Some things really sting in this business. One of them is the lost opportunity cost because you chose not to act or not to take a brave stance. Let's use the case of Boeing.
The other day the stock of Boeing (BA) was recommended by Goldman Sachs. At the time of the upgrade, we couldn't tell if the stock was at $110 or $90. Like in 1987 after the crash, stocks were trading with little or no true price discovery. A ten point increment sufficed.
It seemed at that moment like a totally harebrained upgrade. Why would you ever buy the stock of a company that can't make its most valuable plane, has Covid striking whatever assembly line that is still up, that had to suspend its dividend and can't find many new customers, or at least customers who can pay, with the exception of the Chinese.
To me bankruptcy was banging at the Boeing door.

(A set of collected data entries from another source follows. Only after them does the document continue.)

(** [base]: the shared SVG header, an f-string with two [{size}] fields. *)
Definition base (size : Z) : string :=
  lit "<svg xmlns='http://www.w3.org/2000/svg' width='" ++ str size
    ++ lit "' height='" ++ str size ++ lit "' "
    ++ lit "viewBox='0 0 24 24' fill='none' stroke='black' stroke-width='1.4' "
    ++ lit "stroke-linecap='round' stroke-linejoin='round'>".

(** [svgs]: the dictionary display of the ten documents.  (Each value is a
    chain of [+]; string concatenation is associative, and [++] is written
    without the brackets of the left to right evaluation.) *)
Definition svgs (size : Z) : Dict.t string :=
  let base := base size in
  Dict.literal [
    ("pan", base
       ++ lit "<path d='M7 12V6.5a1.8 1.8 0 0 1 3.6 0V12'/>"
       ++ lit "<path d='M10.6 12V5.5a1.8 1.8 0 0 1 3.6 0V12'/>"
       ++ lit "<path d='M14.2 12V7.5a1.8 1.8 0 0 1 3.6 0V14'/>"
       ++ lit "<path d='M6.5 12.5c-1.4-1-3.5-.1-3.5 1.7V16c0 3.3 2.7 6 6 6h5.8c2.6 0 4.2-1.8 4.2-4.2V14'/>"
       ++ "</svg>");
    ("zoom_in", base
       ++ lit "<circle cx='11' cy='11' r='6'/>"
       ++ lit "<path d='M20 20l-3.5-3.5'/>"
       ++ lit "<path d='M11 8.8v4.4'/>"
       ++ lit "<path d='M8.8 11h4.4'/>"
       ++ "</svg>");
    ("zoom_out", base
       ++ lit "<circle cx='11' cy='11' r='6'/>"
       ++ lit "<path d='M20 20l-3.5-3.5'/>"
       ++ lit "<path d='M8.8 11h4.4'/>"
       ++ "</svg>");
    ("show_all", base
       ++ lit "<path d='M8 3H3v5'/>"
       ++ lit "<path d='M16 3h5v5'/>"
       ++ lit "<path d='M21 16v5h-5'/>"
       ++ lit "<path d='M3 16v5h5'/>"
       ++ lit "<path d='M12 9v6'/>"
       ++ lit "<path d='M9 12h6'/>"
       ++ "</svg>");
    ("rotate_left", base
       ++ lit "<path d='M8.2 6.2a8 8 0 1 1-2.2 5.8'/>"
       ++ lit "<path d='M6 4v4h4'/>"
       ++ "</svg>");
    ("rotate_right", base
       ++ lit "<path d='M15.8 6.2a8 8 0 1 0 2.2 5.8'/>"
       ++ lit "<path d='M18 4v4h-4'/>"
       ++ "</svg>");
    ("reset_view", base
       ++ lit "<path d='M21 12a9 9 0 1 1-2.6-6.4'/>"
       ++ lit "<path d='M21 3v6h-6'/>"
       ++ "</svg>");
    ("edit", base
       ++ lit "<path d='M12 20h9'/>"
       ++ lit "<path d='M16.5 3.5a2.1 2.1 0 0 1 3 3L7 19l-4 1 1-4L16.5 3.5z'/>"
       ++ "</svg>");
    ("erase", base
       ++ lit "<path d='M4 7h16'/>"
       ++ lit "<path d='M6 7l1 14h10l1-14'/>"
       ++ lit "<path d='M9 7V4h6v3'/>"
       ++ "</svg>");
    ("undo", base
       ++ lit "<path d='M9 14l-4-4 4-4'/>"
       ++ lit "<path d='M5 10h8a6 6 0 1 1 0 12h-2'/>"
       ++ "</svg>")
  ].

(** ** Exceptions, outcomes and the state of the interpreter *)

Inductive PyExn : Type :=
| ImportError | ModuleNotFoundError | TypeError | RuntimeError
| OverflowError
| KeyboardInterrupt | SystemExit.

(** [isinstance(e, Exception)]: what a clause [except Exception] catches. *)
Definition is_Exception (e : PyExn) : bool :=
  match e with
  | KeyboardInterrupt | SystemExit => false
  | _ => true
  end.

Inductive Outcome (A : Type) : Type :=
| Return (a : A)
| Raise (e : PyExn).
Arguments Return {A} a.
Arguments Raise {A} e.

(** ** The Qt toolkit, as far as the module drives it

    The classes behave as Qt documents them: a pixmap with a side that is
    not positive is the null pixmap, filling or painting a null pixmap does
    nothing, a painter made for a null pixmap is not active, and an icon
    made from a null pixmap is the null icon.  A painter that begins to
    paint has the render hint [TextAntialiasing] set, and a painter that is
    not active reports no render hint.  The sides of a pixmap are C
    integers: an [int] of Python outside their range is refused with
    [OverflowError] when the call converts its arguments.  A pixmap of
    positive sides within that range is always obtained. *)

Module Qt.

(** [Qt.GlobalColor]. *)
Inductive GlobalColor : Type :=
| color0 | color1 | black | white | darkGray | gray | lightGray
| red | green | blue | cyan | magenta | yellow
| darkRed | darkGreen | darkBlue | darkCyan | darkMagenta | darkYellow
| transparent.

(** [QPainter.RenderHint]. *)
Inductive RenderHint : Type :=
| Antialiasing | TextAntialiasing | SmoothPixmapTransform.

(** What a paint operation lays on one pixel: a colour with its alpha. *)
Record Paint : Type := argb { p_alpha : Z; p_red : Z; p_green : Z; p_blue : Z }.

(** The content of one pixel, recorded as its history: the memory of a
    new pixmap is not initialised; [fill] overwrites a pixel with a colour;
    a painter composes what it draws over what is there. *)
Inductive Pixel : Type :=
| Uninitialised
| Filled (c : GlobalColor)
| Over (src : Paint) (dst : Pixel).

Fixpoint defined (p : Pixel) : bool :=
  match p with
  | Uninitialised => false
  | Filled _ => true
  | Over _ d => defined d
  end.

(** The colour a pixel had before anything was painted on it. *)
Fixpoint background_of (p : Pixel) : Pixel :=
  match p with
  | Over _ d => background_of d
  | _ => p
  end.

(** [QPixmap]: the null pixmap, or [h] rows of [w] pixels. *)
Inductive QPixmap : Type :=
| NullPixmap
| Pixmap (w h : Z) (rows : list (list Pixel)).

Definition isNull (pm : QPixmap) : bool :=
  match pm with NullPixmap => true | Pixmap _ _ _ => false end.

Definition width (pm : QPixmap) : Z :=
  match pm with NullPixmap => 0 | Pixmap w _ _ => w end.

Definition height (pm : QPixmap) : Z :=
  match pm with NullPixmap => 0 | Pixmap _ h _ => h end.

Definition rows (pm : QPixmap) : list (list Pixel) :=
  match pm with NullPixmap => [] | Pixmap _ _ r => r end.

(** [QPixmap(w, h)]: a pixmap of that size, its content not initialised;
    the null pixmap unless both sides are positive. *)
Definition new_pixmap (w h : Z) : QPixmap :=
  if (0 <? w) && (0 <? h)
  then Pixmap w h (repeat (repeat Uninitialised (Z.to_nat w)) (Z.to_nat h))
  else NullPixmap.

(** [QPixmap.fill(c)]: every pixel becomes [c]. *)
Definition fill (c : GlobalColor) (pm : QPixmap) : QPixmap :=
  match pm with
  | NullPixmap => NullPixmap
  | Pixmap w h r => Pixmap w h (map (map (fun _ => Filled c)) r)
  end.

(** The class [QSvgRenderer]: for a document, the size of the paint
    device and the painter's render hints, what it paints on the pixel
    in column [x] of row [y], if anything.  ([render(painter)] scales the
    document to the whole device.) *)
Record SvgRendererClass : Type := {
  rasterize : list byte -> Z -> Z -> list RenderHint -> Z -> Z -> option Paint
}.
(** Modelled from the spec: the upper protocol port (TCPM) is missing; it
    receives the hard-reset, message-received and transmit-complete
    notifications. *)
Definition tcpm_pd_hard_reset : M unit := emit ev_tcpm_pd_hard_reset.
Definition tcpm_pd_receive (msg : list stack_byte) : M unit :=
  emit (ev_tcpm_pd_receive msg).
Definition tcpm_pd_transmit_complete (st : tcpm_transmit_status) : M unit :=
  emit (ev_tcpm_pd_transmit_complete st).

(** ** The driver *)

(** [ret = m; if (ret) goto done; k] where [done] hands [ret] back. *)
Definition or_done (m : M Z) (k : M Z) : M Z :=
  ret ← m; if ret =? 0 then k else mret ret.

Notation "'check' m ;; k" := (or_done m k)
  (at level 100, m at level 99, k at level 200, only parsing, right associativity).

Definition qcom_pmic_tcpm_pdphy_reset_on : M unit :=
  b ← get_base;
  (* Terminate TX *)
  ret ← regmap_write (b + USB_PDPHY_TX_CONTROL_REG) 0;
  if ret =? 0 then
    ret ← regmap_write (b + USB_PDPHY_FRAME_FILTER_REG) 0;
    if ret =? 0 then mret tt
    else dev_err "pd_reset_on error\n"
  else dev_err "pd_reset_on error\n".

Definition qcom_pmic_tcpm_pdphy_reset_off : M unit :=
  b ← get_base;
  ret ← regmap_write (b + USB_PDPHY_FRAME_FILTER_REG)
          (Z.lor FRAME_FILTER_EN_SOP FRAME_FILTER_EN_HARD_RESET);
  if ret =? 0 then mret tt else dev_err "pd_reset_off error\n".

Definition qcom_pmic_tcpm_pdphy_sig_reset_work : M unit :=
  spin_lock_irqsave;;
  qcom_pmic_tcpm_pdphy_reset_on;;
  qcom_pmic_tcpm_pdphy_reset_off;;
  spin_unlock_irqrestore;;
  tcpm_pd_hard_reset.

Definition qcom_pmic_tcpm_pdphy_clear_tx_control_reg : M Z :=
  b ← get_base;
  (* Clear TX control register *)
  ret ← regmap_write (b + USB_PDPHY_TX_CONTROL_REG) 0;
  (* Perform readback to ensure sufficient delay for command to latch *)
  ret ← (if ret =? 0
         then '(ret, _) ← regmap_read (b + USB_PDPHY_TX_CONTROL_REG); mret ret
         else mret ret);
  (if ret =? 0 then mret tt
   else dev_err "pd_clear_tx_control_reg: clear tx flag\n");;
  mret ret.

Definition qcom_pmic_tcpm_pdphy_pd_transmit_signal
    (type : tcpm_transmit_type) (negotiated_rev : Z) : M Z :=
  b ← get_base;
  spin_lock_irqsave;;
  ret ← (check qcom_pmic_tcpm_pdphy_clear_tx_control_reg;;
         let val := TX_CONTROL_SEND_SIGNAL in
         let val :=
           if negotiated_rev =? PD_REV30
           then Z.lor val (TX_CONTROL_RETRY_COUNT 2)
           else Z.lor val (TX_CONTROL_RETRY_COUNT 3) in
         let val :=
           match type with
           | TCPC_TX_CABLE_RESET | TCPC_TX_HARD_RESET =>
               Z.lor val (TX_CONTROL_FRAME_TYPE 1)
           | _ => val
           end in
         regmap_write (b + USB_PDPHY_TX_CONTROL_REG) val);
  spin_unlock_irqrestore;;
  dev_vdbg "pd_transmit_signal: type %d negotiate_rev %d send %d\n";;
  mret ret.
Definition phoneRegex (s : gostring) : option nat :=
  match s with
  | c :: rest =>
      if c =? 43 then
        match phone_body rest with
        | Some n => Some (S n)
        | None => phone_body s
        end
      else phone_body s
  | [] => phone_body s
  end.

(** [[^a-z0-9\s]] *)
Definition is_text (r : rune) : bool :=
  is_lower_az r || is_digit r || is_space_re r.

Definition nonTextRegex (s : gostring) : option nat :=
  match s with
  | c :: _ => if is_text c then None else Some 1%nat
  | [] => None
  end.

(** [\s+] *)
Definition spaceRegex (s : gostring) : option nat :=
  match run_length is_space_re s with
  | O => None
  | n => Some n
  end.

(** [Regexp.ReplaceAllString]: successive non-overlapping matches,
    each the leftmost one at or after the end of the previous match,
    are replaced by [repl].  [skip] counts the runes of the current
    match that are still to be dropped. *)
Fixpoint replace_from (re : Regexp) (repl : gostring) (skip : nat)
  (s : gostring) : gostring :=
  match s with
  | [] => []
  | c :: s' =>
      match skip with
      | S k => replace_from re repl k s'
      | O =>
          match re s with
          | Some (S k) => repl ++ replace_from re repl k s'
          | _ => c :: replace_from re repl O s'
          end
      end
  end.

Definition ReplaceAllString (re : Regexp) (src repl : gostring) : gostring :=
  replace_from re repl O src.
(** * zrepl, internal/zfs/encryption.go: native-encryption capability probe
      and the two property gates built on it.

    The Go file holds one process-wide cache ([encryptionCLISupport], filled
    under a [sync.Once]) and three functions: [EncryptionCLISupported],
    [ZFSGetEncryptionEnabled] and [ZFSGetKeyUnloaded].  They are embedded
    here as computations over an explicit program state (the cache and the
    log of calls made to the collaborators) that either return or panic. *)

From Stdlib Require Import String Ascii List Bool ZArith Lia.
From stdpp Require Import base option list strings gmap.


(** ** Go strings *)

Module GoStrings.

(** One double-quote character, for messages that contain it. *)
Definition dq : string := String "034"%char EmptyString.

(** [strings.HasPrefix s p], by recursion on [p]. *)
Fixpoint HasPrefix (s p : string) {struct p} : bool :=
  match p, s with
  | EmptyString, _ => true
  | String _ _, EmptyString => false
  | String c p', String d s' => if Ascii.eqb c d then HasPrefix s' p' else false
  end.

(** [strings.Contains s substr]: [substr] occurs at some offset of [s]. *)
Fixpoint Contains (s substr : string) : bool :=
  if HasPrefix s substr then true
  else match s with
       | EmptyString => false
       | String _ s' => Contains s' substr
       end.

End GoStrings.

Import GoStrings.

(** ** Errors *)

(** [os.ProcessState], the part [exec.ExitError] exposes here. *)
Record ProcessState : Type := mkProcessState {
  Exited : bool;
  ExitCode : Z
}.

(** Go [error] values that reach this file.  A nil [error] is [None] of
    [option error].
    - [ExitError]: [*exec.ExitError], carrying its process state;
    - [ForeignError]: any other error value made by a collaborator;
    - [errorString]: [errors.New msg];
    - [withMessage]: [errors.Wrap cause msg] for a non-nil cause;
    - [Errorf_fs]: [fmt.Errorf(op ++ " fs=%q: %s", fs, cause)], the value the
      deferred closures of the two gates build. *)
Inductive error : Type :=
| ExitError (ps : ProcessState)
| ForeignError (msg : string)
| errorString (msg : string)
| withMessage (cause : error) (msg : string)
| Errorf_fs (op : string) (fs : string) (cause : error).

(** [errors.New]. *)
Definition errors_New (msg : string) : option error := Some (errorString msg).

(** [errors.Wrap] of github.com/pkg/errors: nil stays nil. *)
Definition errors_Wrap (err : option error) (msg : string) : option error :=
  match err with
  | None => None
  | Some e => Some (withMessage e msg)
  end.

(** The type assertion [ee, ok := err.( *exec.ExitError )]: [Some ee] when
    [ok], [None] otherwise (a nil [err] asserts to nothing). *)
Definition as_ExitError (err : option error) : option ProcessState :=
  match err with
  | Some (ExitError ps) => Some ps
  | _ => None
  end.

(** ** Collaborators *)

(** Modelled from the spec: the [PropertySource] type is declared elsewhere
    in package zfs; the spec names the provenance filters local, inherited
    and any, and this file only ever passes [SourceAny]. *)
Inductive PropertySource : Type := SourceLocal | SourceInherited | SourceAny.

(** Modelled from the spec: [ZFSProperties] and its [Get] are declared
    elsewhere in package zfs; [Get] "returns the string value (or empty
    string if absent) for a requested property name". *)
Definition Get (props : gmap string string) (key : string) : string :=
  default EmptyString (props !! key).
(** [io.Copy(part, reader)] into the part opened last: everything the
    source delivers is written, and the error the source ended with
    is returned. *)
Definition Copy (w : Writer) (src : Source) : Writer * option error :=
  match reverse (parts w) with
  | [] => (w, failure src)
  | p :: before =>
      ({| boundary := boundary w;
          parts := reverse before ++ [part_write (content src) p];
          closed := closed w |}, failure src)
  end.

Definition dquote : ascii := ascii_of_nat 34.

(** The characters that force the boundary to be quoted. *)
Definition tspecials : string := "()<>@,;:\" +:+ String dquote "/[]?= ".

Fixpoint ContainsAny (s chars : string) : bool :=
  match s with
  | EmptyString => false
  | String c s' => if ContainsByte c chars then true else ContainsAny s' chars
  end.

(** [w.FormDataContentType()] *)
Definition FormDataContentType (w : Writer) : string :=
  let b := boundary w in
  let b := if ContainsAny b tspecials
           then String dquote b +:+ String dquote EmptyString else b in
  "multipart/form-data; boundary=" +:+ b.

(** [w.Close()] *)
Definition Close (w : Writer) : Writer :=
  {| boundary := boundary w; parts := parts w; closed := true |}.

End multipart.

(** What the builder holds in its [body] field. *)
Inductive BodyReader : Type :=
| strings_NewReader (s : string)              (* [strings.NewReader(s)] *)
| bytes_NewReader (b : string)                (* [bytes.NewReader(b)] *)
| multipart_Buffer (w : multipart.Writer)     (* the buffer a [multipart.Writer] wrote to *)
| caller_Reader (rd : Reader).                (* a reader supplied by the caller *)

(** ** net/http: requests, headers, cookies *)

Module http.

Record URL : Type :=
  { Scheme : string; Host : string; Path : string; RawQuery : string; Fragment : string }.

Definition set_RawQuery (q : string) (u : URL) : URL :=
  {| Scheme := Scheme u; Host := Host u; Path := Path u;
     RawQuery := q; Fragment := Fragment u |}.

Record Cookie : Type := { Name : string; Value : string }.

(** [http.Header] is [map[string][]string]. *)
Abbreviation Header := (gmap string (list string)).

(** [*http.Request] *)
Record Request : Type :=
  { Method : string; Url : URL; Hdr : Header; Body : option BodyReader }.

Definition with_Url (u : URL) (q : Request) : Request :=
  {| Method := Method q; Url := u; Hdr := Hdr q; Body := Body q |}.

Definition with_Hdr (h : Header) (q : Request) : Request :=
  {| Method := Method q; Url := Url q; Hdr := h; Body := Body q |}.

(** The parts of the standard library that the builder only passes
    through: URL parsing, the check of the method token, the
    canonical form of a header key and the sanitised [name=value]
    text of a cookie. *)
Class Library : Type :=
  { url_Parse : string → error + URL;
    validMethod : string → bool;
    CanonicalMIMEHeaderKey : string → string;
    cookie_text : Cookie → string }.

Section WithLibrary.
Context `{Library}.

(** [h.Set(key, value)] *)
Definition Header_Set (key value : string) (h : Header) : Header :=
  <[CanonicalMIMEHeaderKey key := [value]]> h.

(** [h.Get(key)]: the first value, or the empty string. *)
Definition Header_Get (key : string) (h : Header) : string :=
  match h !! CanonicalMIMEHeaderKey key with
  | Some (v :: _) => v
  | _ => EmptyString
  end.

(** [http.NewRequest(method, uri, body)]: an empty method means
    GET; an invalid method or an unparsable URI is an error; the
    new request has no headers. *)
Definition NewRequest (method uri : string) (body : option BodyReader)
  : error + Request :=
  let method := if isEmpty method then "GET" else method in
  if negb (validMethod method)
  then inl (LibraryError "net/http" "invalid method")
  else match url_Parse uri with
       | inl e => inl e
       | inr u => inr {| Method := method; Url := u; Hdr := ∅; Body := body |}
       end.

And then some things started coming together. No, it wasn't Boeing that wanted $60 billion, it is Boeing plus the supply chain of 17,000 suppliers and two million workers. The suspect plane? Looks like a May approval for it, perhaps why the line is re-starting in May. The customers? There are plenty of orders. I get the feeling the Chinese will take them all.
Most importantly, the aid package, seemingly moribund that weekend, is taking shape and Boeing is protected.
The stock travels $50 in one 24-hour period. Instead of, call it $95, the stock is at $155.
And now you want in?
The light brigade survivors will be happy to sell to you.
But who wants to buy from you? Who wants to pay up 50% from yesterday to take you out of your position? You were brave. They are cowards.
Cowards don't win in this business.
Watch the stock of Boeing go to $175 without you. There was a moment in time when the investment had to be made. The darkest hour. Now that the sun is out, what edge do you have? Do you know of something no one else does?
There are hundreds of Boeings after moves like this. As there were in 1987. Sellers came out of the woodwork after the fierce rally. Register ringers abounded.
Cooler heads then figured out what really is going to have demand. Who really is going to be able to make numbers, or at least something like them.
Will Boeing be one of those companies?
I would suggest no.
Is the franchise intact?
And that's why it went from $95 to $155.
You have to find the next one that can do that.
This plane's left the runway already.